Why would anything change when people still perceive rape as ‘illegitimate sex’-that a woman slept with another man who is not her husband and hence she gets blamed as if she wanted it?-Women want a situation where rape is recognised as a crime, they want perpetrators to be punished in accordance with the severity of their crimes, and not to get a fickle 5 years or to swagger around with total impunity for politically motivated crimes.

Why would anything change when the immediate thought that pops into people’s heads when a woman is battered is  what did she do to deserve it, rather than examining what is wrong with the man to do such a thing to a defenceless woman or often a child? Women want and need a society that recognises that no amount of provocation justifies the use of violence against any woman.

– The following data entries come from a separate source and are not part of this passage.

Lemma left_join_single {A : Type} (l : list A) :
  (List.length l <= 1)%nat -> exists o, left_join l = [o].
Proof.
  destruct l as [|a [|b t]]; simpl; intros H; eauto. lia.
Qed.

Lemma pair_key_sym (a b : uuid) : pair_key a b = pair_key b a.
Proof. unfold pair_key. now rewrite Nat.min_comm, Nat.max_comm. Qed.

Lemma joined_for_single (db : database) (ar : agent_response) :
  unique_user_ids db -> unique_profile_users db -> unique_request_ids db ->
  unique_connection_pairs db ->
  user_exists db (responding_user_id ar) = true ->
  exists u p sr c, joined_for db ar = [(ar, u, p, sr, c)].
Proof.
  intros Hu Hp Hs Hc Hex. apply user_exists_In in Hex. destruct Hex as [u [Hin Hid]].
  unfold joined_for. rewrite <- Hid.
  rewrite (filter_key_singleton u_id (users db) u Hu Hin). simpl.
  rewrite app_nil_r.
  destruct (left_join_single
              (filter (fun p => Nat.eqb (pr_user_id p) (u_id u)) (profiles db)))
    as [p ->].
  { apply (filter_at_most_one pr_user_id _ (u_id u)); [exact Hp|].
    intros x _ Hx. now apply Nat.eqb_eq. }
  simpl. rewrite app_nil_r.
  destruct (left_join_single
              (filter (fun sr => Nat.eqb (sr_id sr) (ar_request_id ar))
                      (service_requests db)))
    as [sr ->].
  { apply (filter_at_most_one sr_id _ (ar_request_id ar)); [exact Hs|].
    intros x _ Hx. now apply Nat.eqb_eq. }
  simpl. rewrite app_nil_r.
  destruct (left_join_single (filter (edge_between sr ar) (connections db)))
    as [c ->].
  { destruct sr as [s|].
    - apply (filter_at_most_one (fun c => pair_key (user_a_id c) (user_b_id c)) _
               (pair_key (requesting_user_id s) (responding_user_id ar)));
        [exact Hc|].
      intros x _ Hx. apply edge_between_links in Hx.
      destruct Hx as [[-> ->]|[-> ->]]; [reflexivity | apply pair_key_sym].
    - apply (filter_at_most_one (fun c => pair_key (user_a_id c) (user_b_id c)) _
               (pair_key 0 0)); [exact Hc|].
      intros x _ Hx. discriminate Hx. }
  simpl. eauto.
Qed.

Lemma ranked_rows_ids (db : database) (rid : uuid) :
  unique_user_ids db -> unique_profile_users db -> unique_request_ids db ->
  unique_connection_pairs db -> responses_reference db ->
  map rm_user_id (ranked_rows db rid)
  = map responding_user_id (filter (matching_response rid) (agent_responses db)).
Proof.
  intros Hu Hp Hs Hc Href. unfold ranked_rows. rewrite ranked_from_joined_for.
  assert (Hall : forall ar, In ar (agent_responses db) ->
                            user_exists db (responding_user_id ar) = true)
    by (intros ar Har; apply Href; exact Har).
  induction (agent_responses db) as [|ar t IH]; simpl; [reflexivity|].
  rewrite filter_app, !map_app, joined_for_where,
    IH by (intros a Ha; apply Hall; now right).
  destruct (joined_for_single db ar Hu Hp Hs Hc (Hall ar (or_introl eq_refl)))
    as (u & p & sr & c & ->).
  now destruct (matching_response rid ar).
Qed.

(** X13. With the keys and foreign keys of the schema in place, the ranking of a
    request holds exactly one row for each response to it whose verdict is
    positive, and no candidate twice. *)
Theorem ranked_results_complete (db : database) (rid : uuid)
    (res : option (list ranked_match)) :
  unique_user_ids db -> unique_profile_users db -> unique_request_ids db ->
  unique_connection_pairs db -> responses_reference db ->
  unique_response_keys db ->
  ranked_results db rid res ->
  Permutation (map rm_user_id (coalesce res []))
              (map responding_user_id
                   (filter (matching_response rid) (agent_responses db)))
  /\ NoDup (map rm_user_id (coalesce res [])).
Proof.
  intros Hu Hp Hs Hc Href Hkeys [out [[Hperm _] ->]].
  rewrite sql_agg_coalesce.
  assert (Hids : Permutation (map rm_user_id out)
                   (map responding_user_id
                        (filter (matching_response rid) (agent_responses db)))).
  { rewrite <- (ranked_rows_ids db rid Hu Hp Hs Hc Href).
    apply Permutation_map. now apply Permutation_sym. }
  split; [exact Hids|].
  apply (Permutation_NoDup (Permutation_sym Hids)).
  unfold unique_response_keys in Hkeys. clear - Hkeys.
  induction (agent_responses db) as [|ar t IH]; simpl; [constructor|].
  inversion Hkeys as [|? ? Hnot Hnd]; subst.
  destruct (matching_response rid ar) eqn:E; [|now apply IH].
  simpl. constructor; [|now apply IH].
  intros Hin. apply in_map_iff in Hin. destruct Hin as [a [Ha Hin]].
  apply filter_In in Hin. destruct Hin as [Hin Hm].
  apply Hnot. apply in_map_iff. exists a. split; [|assumption].
  unfold matching_response in *. apply andb_true_iff in E, Hm.
  destruct E as [E _], Hm as [Hm _]. apply Nat.eqb_eq in E, Hm. congruence.
Qed.

Lemma answered_db_schema :
  unique_user_ids answered_db /\ unique_profile_users answered_db
  /\ unique_request_ids answered_db /\ unique_connection_pairs answered_db
  /\ responses_reference answered_db /\ unique_response_keys answered_db.
Proof.
  unfold unique_user_ids, unique_profile_users, unique_request_ids,
    unique_connection_pairs, unique_response_keys.
  repeat split; try (simpl; repeat constructor; simpl; intuition discriminate).
  all: simpl in H; destruct H as [<-|[<-|[]]]; reflexivity.
Qed.

Lemma ranked_results_complete_witness :
  Permutation (map rm_user_id [answered_alice_row]) [alice]
  /\ NoDup (map rm_user_id [answered_alice_row]).
Proof.
  destruct answered_db_schema as (Hu & Hp & Hs & Hc & Href & Hk).
  exact (ranked_results_complete answered_db d_request (Some [answered_alice_row])
           Hu Hp Hs Hc Href Hk answered_db_ranking).
Defined.

(** X14. When the recorded match score and the trust scores of the connections
    lie between 0 and 1, so does the final score of every ranked row. *)
Theorem final_score_bounds (db : database) (rid : uuid)
    (out : list ranked_match) (r : ranked_match) (m : Q) :
  (forall c t, In c (connections db) -> c_trust_score c = Some t -> (0 <= t <= 1)%Q) ->
  ranked_results db rid (Some out) -> In r out ->
  rm_match_score r = Some m -> (0 <= m <= 1)%Q ->
  exists f, rm_final_score r = Some f /\ (0 <= f <= 1)%Q.
Proof.
  intros Htrust Hres Hr Hm [Hm0 Hm1].
  apply ranked_results_Some in Hres. destruct Hres as [Hperm _].
  apply (Permutation_in _ (Permutation_sym Hperm)) in Hr.
  apply ranked_rows_In in Hr.
  destruct Hr as (ar & u & p & sr & c & _ & _ & _ & _ & Hc & _ & _ & ->).
  simpl in *. rewrite Hm. simpl. eexists. split; [reflexivity|].
  assert (Ht : (0 <= trust_of c <= 1)%Q).
  { apply left_join_In in Hc. unfold trust_of. destruct c as [c|]; simpl.
    - destruct Hc as [Hin _]. destruct (c_trust_score c) as [t|] eqn:E.
      + exact (Htrust c t Hin E).
      + split; discriminate.
    - split; discriminate. }
  destruct Ht as [Ht0 Ht1]. split.
  - apply (Qle_trans _ (0 * (7 # 10) + 0 * (3 # 10))); [discriminate|].
    apply Qplus_le_compat; apply Qmult_le_compat_r; auto; discriminate.
  - apply (Qle_trans _ (1 * (7 # 10) + 1 * (3 # 10))); [|discriminate].
    apply Qplus_le_compat; apply Qmult_le_compat_r; auto; discriminate.
Qed.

So let those sitting in their high horses of privilege- or maybe halos of ignorance- be they men or women understand that the struggle for women’s emancipation is far from over!

About madubesbrainpot

A fighter for basic freedoms and fundamental human rights View all posts by madubesbrainpot

4 responses to “The Arrogance or Ignorance of Privilege

  • Fungai Rufaro Machirori

    Great piece Rumbi. Privilege is all around us, everywhere, asking to be unpacked. I am actually in the process of writing my own piece about privilege. Thank you for laying it down for those who think that the struggle is over. FAR FROM IT!! As Delta would say, “Aluta Continua! “

  • pfimbiyangu

    Reblogged this on Pfimbi Yangu and commented:
    This right here is truth. It is worst when it comes from women – priviledged women as it just confirms their narrow world view. Heads in the sand, thinking their reality is everyone’s.

  • VIMBAI

    Definitely thought provoking I should say. Let me hasten to say however that i think women are not where they were twenty, ten years ago, we do not say sit but we celebrate the achievements we have so far. The struggle goes on, congruent to celebrating success. Knowing we have come this far and so we will travel further.